Gemini Supported appliances are designed for a 10-year deployment life. As long as an appliance is covered by a Gemini subscription VAST will provide hardware support and failed component replacement for up to 10 years from the appliance’s initial installation. While Gemini subscription prices will be reset periodically for competitive reasons VAST customers will never be charged more for their subscription over time.

Hyperscale flash and 10-Year Endurance

One of the primary design tenets of the VAST DataStore is to minimize the write amplification caused by normal namespace churn. The VAST DataStore writes and manages data on SSDs in patterns that cause less than 1/20th the flash wear of random writes. The VAST Datastore wear levels across SSDs in the cluster and acts as a global flash translation layer extending flash management from being strictly an SSD function to managing a global pool of flash.

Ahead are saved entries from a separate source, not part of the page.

Lemma unlink_links h n nd p l1 l2 K :
  forest None h K -> h !! n = Some nd -> pn_parent nd = Some p -> K p = l1 ++ n :: l2 -> p ∉ K p ->
  exists h', unlink h n = Some h' /\ unlinked p l1 l2 h h' /\ h' !! n = Some nd /\
    pn_prev nd = last l1 /\ pn_next nd = head l2.
Proof.
  intros HF Hn Hp HK Hpn. pose proof (forest_nodup _ _ _ HF p) as Hnd. rewrite HK in Hnd, Hpn.
  assert (exists pd, h !! p = Some pd) as [pd Hpd].
  { destruct (h !! p) eqn:E; [eauto|]. apply (forest_none _ _ _ HF) in E. rewrite HK in E. by destruct l1. }
  destruct (forest_kids _ _ _ HF p pd Hpd) as [Hkids Hs]. rewrite HK in Hkids, Hs.
  apply siblings_cat in Hs as [Hs1 Hs2]. destruct Hs2 as [(nd' & Hn' & _ & Hprev & Hnext) Hs2].
  rewrite Hn in Hn'. injection Hn' as <-.
  assert (pn_prev nd = last l1) as Hprev' by (rewrite Hprev; by destruct (last l1)).
  assert (pn_next nd = head l2) as Hnext' by (rewrite Hnext; by destruct (head l2)).
  unfold unlink. rewrite Hn. simpl. rewrite Hp, Hprev', Hnext'.
  assert (n <> p) as Hne by (intros ->; apply Hpn; set_solver).
  assert (forall k, k ∈ l1 \/ k ∈ l2 -> k <> n /\ k <> p) as Hin.
  { intros k Hk. apply NoDup_app in Hnd as (_ & Hd & [Hd2 _]%NoDup_cons). split.
    - intros ->. destruct Hk; [|done]. apply (Hd n); [done|]. by left.
    - intros ->. apply Hpn. rewrite elem_of_app, elem_of_cons. tauto. }
  assert (forall k, last l1 = Some k -> head l2 = Some k -> False) as Hdis.
  { intros k H1%last_Some_elem_of H2. destruct l2 as [|k2 l2]; [done|]. injection H2 as ->.
    apply NoDup_app in Hnd as (_ & Hd & _). apply (Hd k H1). right. by left. }
  assert (l1 = [] <-> last l1 = None) as Hl1 by (by rewrite last_None).
  assert (forall k, k ∈ l1 \/ k ∈ l2 -> exists kd, h !! k = Some kd) as Hex.
  { intros k [Hk|Hk]; [destruct (siblings_mem _ _ _ _ _ _ Hs1 Hk) as (? & ? & _)
                      |destruct (siblings_mem _ _ _ _ _ _ Hs2 Hk) as (? & ? & _)]; eauto. }
  assert (forall k, last l1 = Some k -> k ∈ l1) as Hl by (intros k ?; by apply last_Some_elem_of).
  assert (forall k, head l2 = Some k -> k ∈ l2) as Hh by (intros k Ek; destruct l2; [done|injection Ek as ->; by left]).
  unfold upd.
  destruct (last l1) as [pv|] eqn:El; destruct (head l2) as [nx|] eqn:Eh; simpl.
  - destruct (Hin pv) as [? ?]; [by auto|]. destruct (Hin nx) as [? ?]; [by auto|].
    destruct (Hex pv) as [pvd Hpv]; [by auto|]. destruct (Hex nx) as [nxd Hnx]; [by auto|].
    assert (pv <> nx) by (intros ->; eauto). rewrite Hpv. simpl. lookup_upd. rewrite Hn. simpl. rewrite Hprev', Hnext'. simpl.
    lookup_upd. rewrite Hnx. simpl. eexists. split; [done|]. split; [|lookup_upd; done].
    assert (l1 <> []) by (intros ->; done).
    intros q. at_node q p. at_node q pv. at_node q nx. destruct (h !! q) eqn:Eq; pointwise.
  - destruct (Hin pv) as [? ?]; [by auto|]. destruct (Hex pv) as [pvd Hpv]; [by auto|].
    rewrite Hpv. simpl. lookup_upd. rewrite Hn. simpl. rewrite Hnext'. eexists. split; [done|]. split; [|lookup_upd; done].
    assert (l1 <> []) by (intros ->; done).
    intros q. at_node q p. at_node q pv. destruct (h !! q) eqn:Eq; pointwise.
  - destruct (Hin nx) as [? ?]; [by auto|]. destruct (Hex nx) as [nxd Hnx]; [by auto|].
    rewrite Hpd. simpl. lookup_upd. rewrite Hn. simpl. rewrite Hprev', Hnext'. simpl. lookup_upd. rewrite Hnx. simpl.
    eexists. split; [done|]. split; [|lookup_upd; done]. assert (l1 = []) by tauto.
    intros q. at_node q p. at_node q nx. destruct (h !! q) eqn:Eq; pointwise.
  - rewrite Hpd. simpl. lookup_upd. rewrite Hn. simpl. rewrite Hnext'.
    eexists. split; [done|]. split; [|lookup_upd; done]. assert (l1 = []) by tauto.
    intros q. at_node q p. destruct (h !! q) eqn:Eq; pointwise.
Qed.

(** Taking [n] out of the kids of [p]. *)
Lemma unlink_ok h n nd p l1 l2 K :
  forest None h K -> h !! n = Some nd -> pn_parent nd = Some p -> K p = l1 ++ n :: l2 -> p ∉ K p ->
  exists h', unlink h n = Some h' /\ same_payload h h' /\ (forall q, pn_parent <$> h !! q = pn_parent <$> h' !! q) /\
    forest (Some n) h' (fun q => if decide (q = p) then l1 ++ l2 else K q).
Proof.
  intros HF Hn Hp HK Hpn. destruct (unlink_links h n nd p l1 l2 K HF Hn Hp HK Hpn) as (h' & E & Hu & Hn' & _ & _).
  pose proof (forest_nodup _ _ _ HF p) as Hnd. rewrite HK in Hnd, Hpn.
  assert (forall q, match h !! q with None => h' !! q = None | Some qd => exists qd', h' !! q = Some qd' /\
            payload qd' = payload qd /\ pn_parent qd' = pn_parent qd end) as Hbase.
  { intros q. specialize (Hu q). destruct (h !! q); [|done]. destruct Hu as (qd' & ? & ? & ? & _). eauto. }
  assert (forall k kd, h' !! k = Some kd -> exists kd0, h !! k = Some kd0) as Hback.
  { intros k kd Hk. specialize (Hbase k). destruct (h !! k); [eauto|congruence]. }
  exists h'. split; [done|]. split; [|split].
  { intros q. specialize (Hbase q). destruct (h !! q) as [qd|]; [|by rewrite Hbase].
    destruct Hbase as (qd' & -> & Hq & _). simpl. by rewrite Hq. }
  { intros q. specialize (Hbase q). destruct (h !! q) as [qd|]; [|by rewrite Hbase].
    destruct Hbase as (qd' & -> & _ & Hq). simpl. by rewrite Hq. }
  apply NoDup_app in Hnd as (Hnd1 & Hd & [Hd2 Hnd2]%NoDup_cons).
  assert (forall k, head l2 = Some k -> k ∈ l2) as Hh by (intros k Ek; destruct l2; [done|injection Ek as ->; by left]).
  assert (forall k q, k ∈ K q -> q <> p -> head l2 <> Some k /\ last l1 <> Some k) as Hout.
  { intros k q Hk Hq. destruct (forest_mem _ _ _ k q HF Hk) as (kd & Hkd & Hkp).
    assert (forall k', k' ∈ l1 ++ n :: l2 -> k' <> k) as Hne.
    { intros k' Hk' ->. rewrite <- HK in Hk'. destruct (forest_mem _ _ _ k p HF Hk') as (kd' & ? & ?). congruence. }
    split; [intros ?%Hh|intros ?%last_Some_elem_of]; apply (Hne k); rewrite ?elem_of_app, ?elem_of_cons; tauto. }
  split.
  - intros q qd' Hq'. destruct (Hback q qd' Hq') as [qd Hq]. destruct (forest_kids _ _ _ HF q qd Hq) as [Hk Hs].
    pose proof (Hu q) as Huq. rewrite Hq in Huq. destruct Huq as (qd2 & Hq2 & _ & _ & Hkids & _).
    assert (qd2 = qd') as -> by congruence. clear Hq2. destruct (decide (q = p)) as [->|Hne].
    + rewrite HK in Hk, Hs. apply siblings_cat in Hs as [Hs1 [_ Hs2]]. split.
      { rewrite Hkids. destruct (decide (l1 = [])) as [->|]; [done|]. rewrite Hk. by destruct l1. }
      apply siblings_cat. split.
      * apply (siblings_ends h h' p l1 (Some n) _ None None Hs1 Hnd1). intros k kd Hk1 Hkd.
        pose proof (Hu k) as Huk. rewrite Hkd in Huk. destruct Huk as (kd' & Hkd' & _ & Hp1 & _ & Hp2 & Hp3).
        exists kd'. rewrite Hp2, Hp3. split_and!; try done.
        -- rewrite decide_False by (intros ?%Hh; apply (Hd k Hk1); by right).
           destruct (decide (head l1 = Some k)) as [Eh|]; [by eapply (siblings_head h)|done].
        -- by destruct (head l2).
      * apply (siblings_ends h h' p l2 None _ (Some n) _ Hs2 Hnd2). intros k kd Hk2 Hkd.
        pose proof (Hu k) as Huk. rewrite Hkd in Huk. destruct Huk as (kd' & Hkd' & _ & Hp1 & _ & Hp2 & Hp3).
        exists kd'. rewrite Hp2, Hp3. split_and!; try done; [by destruct (last l1)|].
        rewrite (decide_False (P := last l1 = Some k)) by (intros Hl%last_Some_elem_of; apply (Hd k Hl); by right).
        destruct (decide (last l2 = Some k)) as [El|]; [by eapply (siblings_last h)|done].
    + split; [by rewrite Hkids|]. apply (siblings_frame h); [|done]. intros k kd Hk' Hkd.
      destruct (Hout k q Hk' Hne). pose proof (Hu k) as Huk. rewrite Hkd in Huk.
      destruct Huk as (kd' & ? & _ & ? & _ & Hp2 & Hp3). rewrite decide_False in Hp2 by done. rewrite decide_False in Hp3 by done. eauto.
  - intros q Hq. assert (h !! q = None) as Hq0.
    { specialize (Hbase q). destruct (h !! q); [|done]. destruct Hbase as (? & ? & _). congruence. }
    pose proof (forest_none _ _ _ HF q Hq0) as Hnil. destruct (decide (q = p)) as [->|]; [|done].
    rewrite HK in Hnil. by destruct l1.
  - intros k kd' Hk' Hx. destruct (Hback k kd' Hk') as [kd Hk]. assert (k <> n) as Hkn by congruence.
    pose proof (forest_parent _ _ _ HF k kd Hk ltac:(done)) as HP.
    pose proof (Hu k) as Huk. rewrite Hk in Huk. destruct Huk as (kd2 & Hk2 & _ & Hp1 & _ & Hp2 & Hp3).
    assert (kd2 = kd') as -> by congruence. rewrite Hp1. destruct (pn_parent kd) as [q|] eqn:Eq.
    + destruct (decide (q = p)) as [->|]; [|done]. rewrite HK, elem_of_app, elem_of_cons in HP. rewrite elem_of_app. destruct HP as [?|[?|?]]; [by left|done|by right].
    + rewrite Hp2, Hp3. assert (k ∉ K p) as Hnin.
      { intros Hin. destruct (forest_mem _ _ _ k p HF Hin) as (kd2 & ? & ?). congruence. }
      rewrite HK, elem_of_app, elem_of_cons in Hnin.
      rewrite !decide_False; [done| |]; [intros ?%last_Some_elem_of|intros ?%Hh]; tauto.
  - intros q. destruct (decide (q = p)); [|apply (forest_nodup _ _ _ HF)]. apply NoDup_app. split_and!; try done.
    intros k Hk1 Hk2. apply (Hd k Hk1). by right.
  - intros k q [= <-]. destruct (decide (q = p)) as [->|Hne].
    + rewrite elem_of_app. intros [Hi|Hi]; [apply (Hd n Hi); by left|done].
    + intros Hi. destruct (forest_mem _ _ _ n q HF Hi) as (nd' & ? & ?). congruence.
Qed.

(** [n] becomes the first kid of [p]. *)
Definition linked (n p : node_ptr) (first : option node_ptr) (h h' : heap) : Prop :=
  forall q, match h !! q with
            | None => h' !! q = None
            | Some qd => exists qd', h' !! q = Some qd' /\ payload qd' = payload qd /\
                pn_parent qd' = (if decide (q = n) then Some p else pn_parent qd) /\
                pn_kids qd' = (if decide (q = p) then Some n else pn_kids qd) /\
                pn_prev qd' = (if decide (q = n) then None else if decide (first = Some q) then Some n else pn_prev qd) /\
                pn_next qd' = (if decide (q = n) then first else pn_next qd)
            end.

Lemma link_links h n nd p K :
  forest (Some n) h K -> h !! n = Some nd -> is_Some (h !! p) -> p <> n -> p ∉ K p ->
  exists h', link h n (Some p) = Some h' /\ linked n p (head (K p)) h h'.
Proof.
  intros HF Hn [pd Hpd] Hne Hpp. destruct (forest_kids _ _ _ HF p pd Hpd) as [Hk Hs].
  pose proof (forest_moving _ _ _ HF n p eq_refl) as Hnp. unfold link, upd.
  rewrite Hn. simpl. lookup_upd. rewrite Hpd. simpl. rewrite Hk. destruct (head (K p)) as [nx|] eqn:Eh.
  - assert (nx ∈ K p) as Hnx by (destruct (K p); [done|injection Eh as ->; by left]).
    assert (nx <> n) by (intros ->; done). assert (nx <> p) by (intros ->; done).
    destruct (forest_mem _ _ _ nx p HF Hnx) as (nxd & Hnxd & _).
    simpl. lookup_upd. simpl. lookup_upd. rewrite Hnxd. simpl. lookup_upd. rewrite Hpd. simpl.
    eexists. split; [done|]. intros q. at_node q p. at_node q n. at_node q nx. destruct (h !! q) eqn:Eq; pointwise.
  - simpl. lookup_upd. simpl. lookup_upd. rewrite Hpd. simpl. eexists. split; [done|].
    intros q. at_node q p. at_node q n. destruct (h !! q) eqn:Eq; pointwise.
Qed.

Definition attach (n : node_ptr) (parent : option node_ptr) (K : node_ptr -> list node_ptr) (q : node_ptr) : list node_ptr :=
  if decide (parent = Some q) then n :: K q else K q.

Lemma link_none_ok h n nd K :
  forest (Some n) h K -> h !! n = Some nd ->
  exists h', link h n None = Some h' /\ same_payload h h' /\ same_parents n h h' /\
    pn_parent <$> h' !! n = Some None /\ forest None h' K.
Proof.
  intros HF Hn. unfold link, upd. rewrite Hn. simpl. lookup_upd. simpl. lookup_upd. simpl.
  set (nd' := set_prev None _). eexists. split; [done|]. rewrite !insert_insert_eq.
  assert (forall q K', q <> n -> siblings h q None K' None -> n ∉ K' -> siblings (<[n:=nd']> h) q None K' None) as Hsib.
  { intros q K' Hq Hs HK. apply (siblings_frame h); [|done]. intros k kd Hk Hkd. exists kd.
    rewrite lookup_insert_ne by (intros <-; done). done. }
  split; [|split; [|split; [by lookup_upd|]]].
  { intros q. destruct (decide (n = q)) as [<-|]; [by rewrite Hn; lookup_upd|by lookup_upd]. }
  { intros q Hq. by lookup_upd. }
  pose proof (forest_moving _ _ _ HF n) as Hout.
  split.
  - intros q qd Hq. apply lookup_insert_Some in Hq as [[<- <-]|[Hne Hq]].
    + destruct (forest_kids _ _ _ HF n nd Hn) as [Hk Hs]. split; [done|].
      apply (siblings_frame h); [|done]. intros k kd Hk' Hkd. exists kd.
      rewrite lookup_insert_ne by (intros <-; by apply (Hout n)). done.
    + destruct (forest_kids _ _ _ HF q qd Hq) as [Hk Hs]. split; [done|]. apply Hsib; auto.
  - intros q Hq. apply lookup_insert_None in Hq as [Hq _]. by apply (forest_none _ _ _ HF).
  - intros k kd Hk _. apply lookup_insert_Some in Hk as [[<- <-]|[Hne Hk]]; [done|].
    apply (forest_parent _ _ _ HF k kd Hk). congruence.
  - apply (forest_nodup _ _ _ HF).
  - done.
Qed.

The result of this combination of inventions is a Cluster architecture that requires 1/10th of the endurance that can be realized from today’s generation of commodity SSDs. While this super-naturally high level of system-level endurance paves the way for VAST’s future use of even denser flash media, such as PLC flash, it also enables customers to rethink the longevity of data center infrastructure. The net result is that since SSDs don’t have the moving parts that cause HDD failure rates to climb after 5 years of use, and VAST’s global flash management limits flash wear VAST systems can run in user data centers for 10 years. VAST will replace any failed component, including SSDs that have exhausted their flash endurance, on any system under a Gemini subscription and will offer Gemini subscriptions for up to 10 years from appliance installation.